Have you noticed that the same prompt produces different results with Claude 3.5 Sonnet versus Claude 3 Opus?

This isn’t an illusion. Just like teaching two students with different personalities—one impatient, one patient—you need different methods. Claude Code also has specific “teaching methods” for different models. Today we’re talking about this secret of “teaching according to the model.”

Two Students: Sonnet and Opus

Claude 3.5 Sonnet and Claude 3 Opus are like two students with different personalities.

Sonnet is the “clever but careless” student:

  • Fast response, answers immediately
  • Cheap price, no hesitation to use
  • Sensitive to instructions, veers off track if unclear
  • Good for daily tasks, handles most assignments

Opus is the “steady but slow” student:

  • Most capable, thinks through complex problems
  • Slow response, you have to wait
  • Expensive, need to use sparingly
  • Good for difficult problems, overkill for simple tasks

It’s like having two calculators at home: one is fast but容易按错键 (prone to typos), the other is slow but accurate. Which do you use for simple bills? Which for taxes?

Different “Scripts”

Since the two students have different personalities, their “scripts” must also differ.

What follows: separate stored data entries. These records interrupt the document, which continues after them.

Lemma fetch_nothing u a data a' :
  spec_fetch (ep_number (urb_ep u)) (urb_transfer_buffer_length u) a = (data, a') → data = [] →
  0 < urb_transfer_buffer_length u → ep_number (urb_ep u) ≠ 0%nat →
  length (slot a) = 16%nat → a' = a ∧ slot_of (ep_number (urb_ep u)) a = [].
Proof using.
  intros Hf -> Hn Hk Hl. pose proof (ep_number_lt (urb_ep u)).
  destruct (spec_fetch_slot 1 _ _ _ _ _ Hf) as (_ & _ & He); [done|lia|]. specialize (He eq_refl Hn).
  unfold spec_fetch in Hf. injection Hf as _ <-. rewrite decide_False, He, drop_nil by done. split; [|done].
  rewrite <-He. apply set_slot_same. lia.
Qed.

Definition pipes_in (q : list pending_urb_t) (s : pass_state D) : pipes D :=
  {| waiting := q; unread := ps_slots s; device := ps_device s |}.

(** The transfers of a pass complete, without a new command or call. *)
Record completes (rs : list (pending_urb_t * bytes)) (log : list event) : Prop := {
  completes_wire : event_wire <$> log = rs.*2;
  completes_transfers : log_completed log = rs.*1;
  completes_commands : log_commands log = [];
  completes_calls : log_calls log = [];
}.

Lemma completes_cons u data rs e log :
  event_wire e = data → log_completed [e] = [u] → log_commands [e] = [] → log_calls [e] = [] →
  completes rs log → completes ((u, data) :: rs) ([e] ++ log).
Proof using.
  intros <- H1 H2 H3 [W T C L]. unfold log_completed, log_commands, log_calls in *.
  constructor; [cbn; by rewrite W|..]; unfold log_completed, log_commands, log_calls; rewrite omap_app, ?H1, ?H2, ?H3; cbn; congruence.
Qed.
Lemma worker_step_wp p :
  process_ok I p → wp (worker_step d) (λ _, process_ok I) (λ p', process_ok I p' ∨ exited p' = true) p.
Proof using All.
  intros Hp. unfold worker_step. apply wp_bind, wp_gets. destruct (worker_at p) as [| | |disconnect|] eqn:Hpc.
  - by apply wp_ret.
  - apply wp_bind, wp_modify, wp_modify. destruct Hp as [Hw Hk Hs]. constructor; [done|done|].
    unfold session_ok in Hs. rewrite Hpc in Hs. by left.
  - apply wp_bind. eapply wp_mono; [by apply test_keep_running_wp| |by right].
    intros running p1 (Hp1 & Ha & -> & _). destruct Ha as (Hpc1 & _). destruct (Z.ltb_spec 0 (keep_running p1)).
    + eapply wp_mono; [apply accept_wp; [done|congruence]|by intros ?? [? _]|by intros ? [? _]; left].
    + apply finish_wp; [apply Hp1..|]. done.
  - apply wp_bind. eapply wp_mono; [by apply test_keep_running_wp| |by right].
    intros running p1 (Hp1 & Ha & -> & _). destruct Ha as (Hpc1 & _). rewrite Hpc in Hpc1.
    destruct (Z.ltb_spec 0 (keep_running p1)); [destruct disconnect|]; cbn [andb negb].
    2: { eapply wp_mono; [by apply serve_wp|by intros ?? [? _]|by intros ? [? _]; left]. }
    all: apply wp_bind, close_client_wp; [apply Hp1|]; intros w' Hw' _ Hproto _ _; apply wp_modify, process_ok_world;
      [done|apply Hp1|]; pose proof (ok_session _ _ Hp1) as Hs; unfold session_ok in *; cbn; rewrite Hproto.
    + rewrite Hpc1 in Hs. left. by apply Hs.
    + right. pose proof (ok_keep _ _ Hp1). lia.
  - by apply wp_ret.
Qed.

Lemma worker_wp rounds p :
  process_ok I p → wp (worker d rounds) (λ _, process_ok I) (λ p', process_ok I p' ∨ exited p' = true) p.
Proof using All.
  revert p. induction rounds as [|rounds IH]; intros p Hp; cbn [worker]; [by apply wp_ret|].
  apply wp_bind. eapply wp_post; [by apply worker_step_wp|]. intros [] p' Hp'. by apply IH.
Qed.
Definition control_data (setup data : bytes) (data_length : Z) : M (host state) unit :=
  let* bRequestType := liftC (arr_get setup 0) in
  let* bRequest := liftC (arr_get setup 1) in
  if (bRequestType =? 0x81) && (bRequest =? USB_REQUEST_GET_DESCRIPTOR) then
    let* s3 := liftC (arr_get setup 3) in
    if s3 =? USB_DESCRIPTOR_TYPE_REPORT then transmit_report usb_keyboard_hid_report setup else ret tt
  else if (bRequestType =? 0x00) && (bRequest =? USB_REQUEST_SET_CONFIGURATION) then
    let* s2 := liftC (arr_get setup 2) in
    modify (set_dev {| configuration_active := negb (s2 =? 0) |})
  else ret tt.

Definition keyboard_device : usbip_device_t state := {|
  device_desc := usb_keyboard_device;
  config_desc := usb_keyboard_configuration;
  Host.langid_desc := langid_desc;
  Host.usb_strings := Some usb_strings;
  control_data_callback := control_data;
  ep_data_callback := None;
  reset_callback := None;
  iso_in_callback := None |}.

(** ** Main loop *)

Definition typing_string : bytes := removelast (cstring "Who is typing..."%string).

(** Waiting for the configuration, about to press the key of a character, about to
    release it, past the loop. *)
Inductive main_pc := Polling | Typing (string_idx : nat) | Pressed (string_idx : nat) | Ended.

Definition keydown_report (c : Z) : bytes :=
  let hid_key := ascii_to_hid c in [modifier hid_key; 0; keycode hid_key; 0; 0; 0; 0; 0].
Definition zero_report : bytes := replicate 8 0.

(** [interrupted] is what [usbip_server_interrupted] returns in this step; once true it
    stays true, so the loops end one after the other. *)
Definition main_step (interrupted : bool) (pc : main_pc) : M (host state) main_pc :=
  match pc with
  | Polling =>
      if interrupted then ret Ended else
      let* th := in_lib (usbip_device_critical_section_enter other_thread) in
      let* s := gets dev in
      modify (set_dev {| configuration_active := false |});;
      let* th := in_lib (usbip_device_critical_section_exit th) in
      ret (if configuration_active s then Typing 0 else Polling)
  | Typing idx =>
      if Z.of_nat idx <? blen typing_string then
        if interrupted then ret Polling else
        let* char_to_transmit := liftC (arr_get typing_string (Z.of_nat idx)) in
        in_lib (usbip_device_transmit other_thread USB_KEYBOARD_HID_EP_DATA_IN (keydown_report char_to_transmit) 8);;
        ret (Pressed idx)
      else ret Polling
  | Pressed idx =>
      in_lib (usbip_device_transmit other_thread USB_KEYBOARD_HID_EP_DATA_IN zero_report 8);;
      ret (Typing (S idx))
  | Ended => ret Ended
  end.

Definition initial_state : state := {| configuration_active := false |}.

(** ** Reference: what a host makes of the reports

    The characters of the US layout by key code, from code 4 on, without and with shift;
    0 where there is no character. *)
Definition us_layout (shift : bool) : list Z :=
  (if shift then seqZ 65 26 else seqZ 97 26)
  ++ (if shift then [33; 64; 35; 36; 37; 94; 38; 42; 40; 41] else [49; 50; 51; 52; 53; 54; 55; 56; 57; 48])
  ++ (if shift then [0; 0; 0; 0; 0; 95; 43; 123; 125; 124; 0; 58; 34; 126; 60; 62; 63]
      else [10; 0; 8; 9; 32; 45; 61; 91; 93; 92; 0; 59; 39; 96; 44; 46; 47]).

Definition key_char (modifier keycode : Z) : option Z :=
  if keycode <? 4 then None else
  c ← us_layout (negb (Z.land modifier 0x22 =? 0)) !! Z.to_nat (keycode - 4);
  if c =? 0 then None else Some c.

(** The character a boot keyboard report types. *)
Definition report_char (report : bytes) : option Z :=
  m ← report !! 0%nat; k ← report !! 2%nat; key_char m k.

Definition host_text (reports : list bytes) : list Z := omap report_char reports.

(** How a character is typed: its key goes down, alone and with no modifier but shift, and
    then every key is up. *)
Definition typed (c : Z) (reports : list bytes) : Prop :=
  ∃ modifier keycode, reports = [[modifier; 0; keycode; 0; 0; 0; 0; 0]; [0; 0; 0; 0; 0; 0; 0; 0]]
    ∧ (modifier = 0 ∨ modifier = 0x02) ∧ key_char modifier keycode = Some c.

(** Characters on the keyboard: printable ASCII, newline, backspace and tab. *)
Definition typeable (c : Z) : bool := ((32 <=? c) && (c <=? 126)) || (c =? 10) || (c =? 8) || (c =? 9).

(** The host polls the endpoint after each step. *)
Fixpoint polled (steps : nat) (pc : main_pc) : M (host state) (list bytes) :=
  match steps with
  | O => ret []
  | S steps =>
      let* pc := main_step false pc in
      let* report := host_poll USB_KEYBOARD_HID_EP_DATA_IN 8 in
      let* rest := polled steps pc in
      ret (report :: rest)
  end.

Definition inv (s : state) : Prop := True.

Definition initial_host : host state :=
  {| dev := initial_state; lib := initial_device_state;
     clk := {| readings := []; last_reading := {| tv_sec := 0; tv_nsec := 0 |} |} |}.

(** * Theorems *)

Lemma keyboard_report_bytes : Forall is_byte usb_keyboard_hid_report ∧ blen usb_keyboard_hid_report = HID_KEYBOARD_REPORT_DESC_LENGTH.
Proof. split; [apply (bool_decide_eq_true_1 _); vm_compute|]; reflexivity. Qed.

#[global] Instance keyboard_sound : DeviceSound inv keyboard_device.
Proof.
  apply device_sound; [vm_compute; reflexivity| |done..].
  intros setup data len Hs Hb _ h Hh Hl. change (control_data_callback keyboard_device) with control_data.
  unfold control_data. wp_byte s0 _.
  wp_byte s1 _. destruct (_ && _).
  - wp_byte s3 _. destruct (_ =? _); [|by apply wp_ret].
    eapply wp_post; [by apply (transmit_report_ok inv); [..|apply keyboard_report_bytes]|]. naive_solver.
  - destruct (_ && _); [|by apply wp_ret]. wp_byte s2 _.
    apply wp_modify. destruct Hh. done.
Qed.

#[global] Instance keyboard_silent : SilentDevice keyboard_device.
Proof. constructor; [|done..]. intros. cbn. unfold control_data. keeps. Qed.

Lemma keyboard_host_idle : host_idle inv initial_host.
Proof. split; [split; [done|apply wf_initial_device_state]|done]. Qed.

(** What the layout theorem says of one character. *)
Definition layout_ok (c : Z) : bool :=
  let k := ascii_to_hid c in
  bool_decide (is_byte (keycode k)) && bool_decide (modifier k = 0 ∨ modifier k = 0x02) &&
  (if typeable c then bool_decide (key_char (modifier k) (keycode k) = Some c) else keycode k =? 0).

Lemma layout_checked : forallb layout_ok (seqZ (-128) 256) = true.
Proof. vm_compute. reflexivity. Qed.

Lemma layout_spec c : -128 ≤ c < 128 → layout_ok c = true.
Proof.
  intros Hc. pose proof layout_checked as H. rewrite forallb_forall in H. apply H, list_elem_of_In, elem_of_seqZ. lia.
Qed.

Lemma keydown_report_ok c : -128 ≤ c < 128 →
  Forall is_byte (keydown_report c) ∧ (typeable c = true → typed c [keydown_report c; zero_report]).
Proof.
  intros Hc. pose proof (layout_spec c Hc) as H. unfold layout_ok in H. rewrite !andb_true_iff, !bool_decide_eq_true in H.
  destruct H as [[Hk Hm] H]. split; [repeat constructor; try done; by (apply Hk || destruct Hm as [-> | ->])|].
  intros Ht. rewrite Ht, bool_decide_eq_true in H. by exists (modifier (ascii_to_hid c)), (keycode (ascii_to_hid c)).
Qed.

(** ** Each character takes a press and a release *)

Definition ready : host state → Prop := endpoint_free inv USB_KEYBOARD_HID_EP_DATA_IN.

Lemma round_of report h :
  ready h → Forall is_byte report → blen report = 8 →
  ∃ h1 h2, in_lib (usbip_device_transmit other_thread USB_KEYBOARD_HID_EP_DATA_IN report 8) h = Ok true h1
    ∧ host_poll USB_KEYBOARD_HID_EP_DATA_IN 8 h1 = Ok report h2 ∧ ready h2.
Proof.
  intros Hh Hb Hlen. destruct (report_round inv USB_KEYBOARD_HID_EP_DATA_IN report 8 h Hh) as (h1 & h2 & H1 & H2 & H3 & _);
    [done|done|lia|done|]. exists h1, h2. by rewrite Hlen in H1.
Qed.

Definition reports_of (text : list Z) : list bytes := text ≫= λ c, [keydown_report c; zero_report].

Lemma typing_char idx c : typing_string !! idx = Some c → -128 ≤ c < 128 ∧ typeable c = true.
Proof.
  intros H. assert (Forall (λ c, (-128 ≤ c < 128) ∧ typeable c = true) typing_string) as HF
    by (apply (bool_decide_eq_true_1 _); vm_compute; reflexivity).
  by apply (Forall_lookup_1 _ _ _ _ HF H).
Qed.

(** Two steps type one character. *)
Lemma polled_char idx c n h :
  ready h → typing_string !! idx = Some c →
  ∃ h', polled (2 + n) (Typing idx) h =
          (let* rest := polled n (Typing (S idx)) in ret (keydown_report c :: zero_report :: rest)) h'
    ∧ ready h'.
Proof.
  intros Hh Hc. destruct (keydown_report_ok c) as [Hb _]; [by eapply typing_char|].
  destruct (round_of (keydown_report c) h Hh Hb) as (h1 & h2 & H1 & H2 & Hh2); [done|].
  destruct (round_of zero_report h2 Hh2) as (h3 & h4 & H3 & H4 & Hh4); [by apply Forall_replicate|done|].
  assert (main_step false (Typing idx) h = Ok (Pressed idx) h1) as Hpress.
  { cbn [main_step]. pose proof (lookup_lt_Some _ _ _ Hc). rewrite (proj2 (Z.ltb_lt _ _)) by (unfold blen; lia).
    rewrite (proj2 (arr_get_Val typing_string (Z.of_nat idx) c)) by (rewrite Nat2Z.id; split; [lia|done]).
    unfold bind. cbn [liftC]. by rewrite H1. }
  assert (main_step false (Pressed idx) h2 = Ok (Typing (S idx)) h3) as Hrelease
    by (cbn [main_step]; unfold bind; by rewrite H3).
  exists h4. split; [|done]. cbn [polled Nat.add]. unfold bind. rewrite Hpress, H2, Hrelease, H4.
  by destruct (polled n (Typing (S idx)) h4).
Qed.

Lemma polled_text text idx h :
  ready h → drop idx typing_string = text →
  ∃ h', polled (2 * length text) (Typing idx) h = Ok (reports_of text) h' ∧ ready h'.
Proof.
  revert idx h. induction text as [|c text IH]; intros idx h Hh Hd.
  - exists h. done.
  - assert (typing_string !! idx = Some c) as Hc.
    { transitivity (drop idx typing_string !! 0%nat); [by rewrite lookup_drop, Nat.add_0_r|by rewrite Hd]. }
    replace (2 * length (c :: text))%nat with (2 + 2 * length text)%nat by (cbn [length]; lia).
    destruct (polled_char idx c (2 * length text) h Hh Hc) as (h1 & -> & Hh1).
    destruct (IH (S idx) h1 Hh1) as (h2 & Hr & Hh2).
    { rewrite <-Nat.add_1_r, <-drop_drop. by rewrite Hd. }
    exists h2. split; [|done]. unfold bind. by rewrite Hr.
Qed.

Lemma reports_typed text :
  Forall (λ c, (-128 ≤ c < 128) ∧ typeable c = true) text →
  ∃ reports, reports_of text = concat reports ∧ Forall2 typed text reports.
Proof.
  induction 1 as [|c text [Hc Ht] _ (reports & Hr & HF)]; [by exists []|].
  exists ([keydown_report c; zero_report] :: reports). unfold reports_of in *. cbn [mbind list_bind concat]. rewrite Hr.
  split; [done|]. constructor; [|done]. by apply (proj2 (keydown_report_ok c Hc)).
Qed.

(** Each pair of reports reads as its character. *)
Lemma typed_text text reports : Forall2 typed text reports → host_text (concat reports) = text.
Proof.
  unfold host_text. induction 1 as [|c r text reports (m & k & -> & _ & Hk) _ IH]; [done|].
  cbn [concat app omap list_omap report_char mbind option_bind lookup list_lookup]. rewrite Hk, IH. done.
Qed.

(** The main loop starts to type when it finds the device configured. *)
Lemma polled_start n h :
  ready h → configuration_active (dev h) = true →
  ∃ h', polled (S n) Polling h = (let* rest := polled n (Typing 0) in ret ([] :: rest)) h'
    ∧ ready h' ∧ configuration_active (dev h') = false.
Proof.
  intros ([[HI Hwf] Hl] & Hslot & Hst) Hconf.
  assert (∃ h1, main_step false Polling h = Ok (Typing 0) h1 ∧ ready h1 ∧ configuration_active (dev h1) = false) as (h1 & H1 & Hh1 & Hc1).
  { cbn [main_step]. unfold bind, in_lib, zoom, usbip_device_critical_section_enter, bind, lock_receive. rewrite Hl. cbn. rewrite Hconf.
    eexists. split; [reflexivity|]. split; [|done].
    split; [split; [split; [done|destruct Hwf; by constructor]|done]|]. split; [exact Hslot|exact Hst]. }
  destruct (empty_poll inv USB_KEYBOARD_HID_EP_DATA_IN 8 h1 Hh1) as (h2 & H2 & Hh2 & Hd2); [done|].
  exists h2. split; [|by rewrite Hd2]. cbn [polled]. unfold bind at 1. rewrite H1. unfold bind at 1. by rewrite H2.
Qed.

(** ** Properties *)

(** C39: [ascii_to_hid] is the inverse of the US keyboard layout: for every character of the
    keyboard the key and modifier it chooses are the ones that type it, and every other
    [char] gives key code 0, which types nothing. *)
Theorem ascii_to_hid_inverts_the_layout c :
  -128 ≤ c < 128 →
  if typeable c then key_char (modifier (ascii_to_hid c)) (keycode (ascii_to_hid c)) = Some c
  else keycode (ascii_to_hid c) = 0.
Proof.
  intros Hc. pose proof (layout_spec c Hc) as H. unfold layout_ok in H. apply andb_true_iff in H as [_ H].
  destruct (typeable c); [by apply bool_decide_eq_true in H|by apply Z.eqb_eq].
Qed.

Lemma ascii_to_hid_inverts_the_layout_witness : key_char (modifier (ascii_to_hid 64)) (keycode (ascii_to_hid 64)) = Some 64.
Proof. apply (ascii_to_hid_inverts_the_layout 64). split; [discriminate|reflexivity]. Defined.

Sonnet’s Script—be specific, give examples, specify format:

Sonnet tends to “overthink” or “underthink,” you need to give clear instructions.

Bad prompt (for Sonnet):

Help me optimize this code

Good prompt (for Sonnet):

Please optimize this Go code with the following requirements:
1. Reduce memory allocations
2. Use more efficient algorithms
3. Keep original functionality unchanged
4. Output the optimized code with explanations

Code:
[your code]

See? For Sonnet you need to:

  • Clear steps: Tell it what to do first, then what next
  • Few-shot examples: Show it a few examples
  • Strict format: Specify output format clearly
  • Scope limits: Tell it where the boundaries are

Opus’s Script—can delegate, can give space:

Opus is highly capable, you can give it more autonomy.

For Opus you can:

This is a complex distributed systems problem.

Background: [description]
Constraints: [conditions]
Goal: [effect to achieve]

Please analyze and propose solutions.

For Opus you can:

  • Concise explanations: It understands implied meaning
  • Open questions: Let it explore solutions independently
  • Flexible format: Don’t enforce output format
  • Complex reasoning: Give it problems requiring deep thought

Underlying Principles

Why do the same model types need different prompts?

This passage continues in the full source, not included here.